His previous Republican opponent, then-Senator Kelly Loeffler, noted that Abyssinian had hosted Fidel Castro in 1995, and claimed that Mr. Warnock had “celebrated” and “welcomed” Castro to the church.
Mr. Warnock’s team did not respond directly when asked whether he attended the Castro event but pointed to fact-checks disputing Ms. Loeffler’s statement. A spokesman previously told PolitiFact that Mr. Warnock “doesn’t agree with the dictator’s beliefs and actions” and that Mr. Warnock was not making decisions at the time about who spoke at the church. The fact-checking outlet determined there was no evidence to Ms. Loeffler’s claims.
Stephen Lawson, who served as a top Loeffler campaign aide and advises a pro-Walker super PAC, said that Mr. Warnock’s time at Abyssinian was “part of a larger life story for him that helps kind of illustrate his beliefs.” Mr. Lawson cast those beliefs as left-wing and relevant to independent voters. “Part of me wishes that Herschel’s campaign would try to tell that story a little bit more,” Mr. Lawson said.
David A. Paterson, who was New York’s first Black governor and who met Mr. Warnock while representing Harlem in the State Senate, noted that Republicans have struggled before to define Mr. Warnock as outside the mainstream.
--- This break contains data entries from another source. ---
(* ===== verification/Prelude.v ===== *)
(** * GraveYield: the scanner, the vault and the snapshotter

    GraveYield recovers the value locked in abandoned liquidity pools. Three
    Rust crates carry its logic and are modelled here:

    - [programs/grave-scanner], an on-chain program that certifies a pool as
      derelict: six criteria, checked in a Phase 1 that writes an anchor and again
      at least two epochs later in a Phase 2 that writes a certificate;
    - [programs/grave-vault], an on-chain program that salvages a certified pool
      (burns the salvor's LP, converts the memecoin side, splits the proceeds)
      and then pays the pool's LP holders against a Merkle root;
    - [snapshotter], the off-chain crate and binary that build that root: the
      enumeration of LP accounts and locks, the tree, the published document.

    They meet in data: the vault reads the scanner's certificates by address, the
    root the snapshotter seals is a parameter of the salvage, and its proofs are
    parameters of the claims. Protocol.v is about that composition.

    ** Files and sources

    - Prelude.v: [result] (Rust's [Result], with [?] as bind and [require!]),
      integers at their width ([checked_add_u], [saturating_sub_u], ...: the Z
      result and an explicit range test), folds that can fail, tactics.
      Bytes.v: byte strings, little-endian integers, base58 keys.
      Solana.v: accounts, clock, instructions, PDA derivation.
    - Scanner. Criteria.v: criteria.rs. Attestation.v: attestation.rs.
      Adapters.v: adapters/mod.rs, raydium_v4.rs and the four stubs. Locker.v:
      adapters/locker.rs. ScannerState.v: state/, constants.rs, errors.rs.
      Scanner.v: instructions/ and lib.rs. ScannerTrace.v: runs between the
      two phases. ScannerExamples.v: a concrete run.
    - Vault. VaultState.v: state/, constants.rs, errors.rs. Merkle.v: merkle.rs.
      Runtime.v: the ledger and what cross-program calls do. AmmCpi.v: cpi/.
      Salvage.v: salvage_pool.rs, with SalvageSpec.v. Vault.v: the other
      instructions and lib.rs. VaultInv.v: the transition system and its
      invariant. SalvageLive.v: what can still fail once the proceeds are in.
      VaultSpec.v: the promises. Payout.v: sequences of claims. Escrow.v: an abstract
      specification and its refinement. VaultExamples.v: a concrete salvage.
    - Snapshotter. Snapshot.v: model.rs, error.rs, locked.rs, source.rs, rpc.rs.
      Builder.v: builder.rs, with BuilderSpec.v. Tree.v: tree.rs. Artifact.v:
      artifact.rs without its JSON. Document.v: the JSON of artifact.rs and
      model.rs, with DocumentExamples.v. Cli.v: bin/grave-snapshotter-cli.rs.
    - Protocol.v: the crates together. Delivery.v: from the binary's command line
      to a claim. ProtocolExamples.v and CliExamples.v: concrete runs.
    - Wire format. Borsh.v: the encodings Borsh and Anchor publish for derived
      structs and accounts, which are not code of this repository (its layout
      tests pin six of the eight). Accounts.v: the eight account types of both
      programs as bytes. Storage.v, with StorageExamples.v: what the
      instructions write fits its types and is read back.
    - Conformance. TestKit.v, and CriteriaTests.v, AttestationTests.v,
      LockerTests.v, ScannerTests.v, VaultTests.v, MerkleTests.v,
      SnapshotTests.v and the end of Accounts.v: the unit, adversary and
      property tests beside the Rust code, replayed on the model. Sha.v and
      Pda.v: SHA-256 and the derivation of program addresses, executable, which
      the replays run on.

    ** How state and operations correspond

    A program's accounts are a record of finite maps, one per PDA family, keyed
    by what its seeds vary in ([ScannerState], [VaultState]); an absent key is an
    account that does not exist. A handler is a function from its accounts,
    parameters and environment (clock, sysvars, remaining accounts) and the
    state to an error or to the new state and the events. The account
    constraints Anchor generates come first, in declaration order, then the
    handler's statements in theirs. [scanner_exec] and [vault_exec] dispatch; a
    failed instruction leaves no state, as a failed transaction does. The vault
    also threads a [Ledger] (lamports and token accounts). [vault_step] adds to
    the vault's instructions everything else that may happen on the chain. The
    snapshotter's [BTreeMap]s are finite maps iterated in key order; its traits
    are classes ([LpAccountSource], [LockedLpEvidence]) with the in-memory and
    RPC implementations as instances.

    ** What the theorems show

    - End to end (Protocol.v, Delivery.v): [file_pays_holders] from a command
      line to the lamports of a claim, [lp_holder_gets_paid] from the builder,
      [published_text_pays_everyone] from a JSON text of unknown origin;
      [salvage_twice_certified], [published_root_is_exact].
    - Scanner: the evaluator is the conjunction of the six criteria
      ([evaluate_iff_derelict]); the exact effect of both phases; a state
      invariant by induction on steps and a refinement to seven abstract effects
      ([scanner_refines_effects]); live certificates are not overwritten,
      invalidated anchors never certify, only the authority governs; whoever
      has an anchor can finish with Phase 2, whatever others do before the sweep
      opens, unless the configured TTL overflows the clock, and then it is
      MathOverflow ([anchored_pool_certifies]); what an
      accepted attestation proves, and what it does not; the evidence scan of
      Criterion 5 and the layout parser.
    - Vault: the accounting invariant in every reachable state; the LP-holder
      account is debited by claims only; every holder of an honest snapshot can
      claim, all of them in any order and with the same result, leaving less
      than a lamport per claim; the whole program refines an executable escrow of
      which its event log is a run ([vault_refines_escrow],
      [event_log_accounts]); salvage admission, conversion and settlement on
      every branch; after the unwrap nothing fails a salvage but a memecoin
      account that is gone ([settlement_outcome]); Merkle soundness up to an
      exhibited collision; records are sealed; governance.
    - Snapshotter: [build] computes the right balance for every owner, does not
      depend on the order of its input, and succeeds exactly when it should on
      unlocked pools; the tree's proofs verify on-chain and are as short as the
      tree is deep; a built snapshot always seals and passes
      [verify_integrity], which accepts exactly the documents that re-derive;
      the document's texts load as what was written, and whatever loads is
      typed; the binary's exit on whatever the node answers and on its command
      line, and what its file is worth ([cli_delivers]).
    - Accounts: however the programs are run, every account they hold has values
      of its declared widths, takes exactly its space and is read back as
      written ([accounts_survive_storage]), and none is read as another, but for
      the two configs, which only their owner tells apart
      ([accounts_never_confused]).
    - Conformance: a test is a boolean definition of the test's name (true when
      all its assertions hold), a suite is proved by evaluation, a proptest is a
      [Prop] over what its strategies draw and is proved ([..._holds]); one is
      refuted as written ([boundary_totals_conserve_fails]). The mainnet
      addresses in the tests and the AMM authority come out of Pda.v as pinned,
      the account discriminators out of Sha.v.

    ** Bounds and fuel

    Loops over lists are structural folds. Two loops take fuel. The tree's
    [while] loop gets one unit per leaf and one more: a level of more than one
    node has a shorter next level ([tree_fuel]). The SlotHashes lookup gets one
    unit per byte of the sysvar, of which an entry takes forty
    ([slot_hash_lookup_spec]). Integers are Z with the
    code's width tested where the code tests it; where it adds unchecked (two
    fields in [verify_integrity]) overflow is a panic, as the build's
    [overflow-checks] make it.

    ** Parameters

    Code outside the repository is a class: [PdaDerivation]
    ([find_program_address]; [PdaTyped] says a key and a byte), [Runtime] with
    [RuntimeLaws] (System program, SPL Token, Raydium, Jupiter: that no call
    debits an address of the vault that did not sign, that a covered transfer
    goes through), [Sha256] (32 bytes, nothing else; collision resistance appears as
    a conclusion or as an explicit set of known strings without collisions),
    [RpcClient] (the node may answer anything, but a slot is a [u64]),
    [DataFormat] with its laws (serde and serde_json: reading inverts writing, a
    text loads as the value it was written from, up to serde_json's recursion
    limit), [Base58] (printing and parsing
    of a key) and [Host] (the node behind a URL, the file system).
    The Examples files instantiate each with a concrete one, most of them with
    a toy that has the laws; Sha.v and Pda.v are the real functions.

    ** Not modelled

    The encoding of instruction data and events (that of accounts is); in the
    transition systems, accounts are records and not their bytes; rent for the
    accounts Anchor creates; compute limits; the rent check the
    runtime makes of every account when a transaction ends, except on the
    LP-holder accounts ([rent_ok]); a failed [RefCell] borrow (the
    handlers never hold two); the texts of formatted error messages; the
    grammar of JSON and base58, which are parameters; debug assertions (the
    builder is modelled on the release profile); tests that only ask for the
    absence of a panic in a function that is total here, and the JSON of RPC
    filters; the harnesses under tests/; the
    TypeScript SDK, indexer and operations, which only call the programs. *)

From Stdlib Require Export ZArith Lia Strings.Byte.
From stdpp Require Export base tactics option list sorting countable gmap.
#[export] Set Default Goal Selector "!".
#[export] Set Warnings "-notation-overridden,-ambiguous-paths".

(** Boolean tests and arithmetic below are on [Z]. *)
Open Scope Z_scope.
#[global] Arguments Z.ltb : simpl never.
#[global] Arguments Z.leb : simpl never.
#[global] Arguments Z.eqb : simpl never.

Declare Scope gy_scope.
Delimit Scope gy_scope with gy.

(** ** Fallible computations: Rust's [Result] *)

Inductive result (E A : Type) : Type :=
| Ok (a : A)
| Err (e : E).
Arguments Ok {E A} a.
Arguments Err {E A} e.

#[export] Instance result_ret E : MRet (result E) := fun A a => Ok a.
#[export] Instance result_bind E : MBind (result E) := fun A B f m =>
  match m with Ok a => f a | Err e => Err e end.

#[export] Instance result_eq_dec E A `{EqDecision E, EqDecision A} :
  EqDecision (result E A).
Proof. solve_decision. Defined.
He is not “demanding that we turn the whole system upside down,” Mr. Paterson said. “I think he really seeks equality.”
A series of stunning incidents of police brutality galvanized him to protest injustice more forcefully. In 1999, Amadou Diallo, an unarmed Guinean immigrant, was killed by officers who fired 41 shots, less than two years after another Black man, a Haitian immigrant named Abner Louima, was brutalized at a Brooklyn police precinct.
“Those real awful examples of police brutality that were happening in the city at the time kind of called a group of us into the public square,” Ms. Baker said.
After the Diallo shooting, Mr. Warnock went to a protest where, he wrote, he was arrested for the first time, shared a police van with then-Representative Eliot Engel and was quickly released. In his memoir, he described a scene in which groups of protesters “crossed the line of demarcation” and were arrested.
“He was not a activist that would do it every day like I would, but he would take a moral stand,” said Mr. Sharpton, who was heavily involved in organizing major protests after the Diallo shooting.
Mr. Sharpton described Mr. Warnock as “the guy that wanted to be a bridge between those of us that were active” and those who did not engage in civil disobedience. “He understood both worlds,” Mr. Sharpton added.
Just over two decades after that arrest, Mr. Warnock returned to Abyssinian for the eulogy.
“So much of who I am, and what I’ve become and what I’ve managed to do — and, as we say in Georgia, what I’m fixing to do again” — he owed to working with Mr. Butts, he said.
“I got a few things happening down in Georgia,” he told the New York audience. But, he added, “I had to be here.”
Sheelagh McNeill contributed research.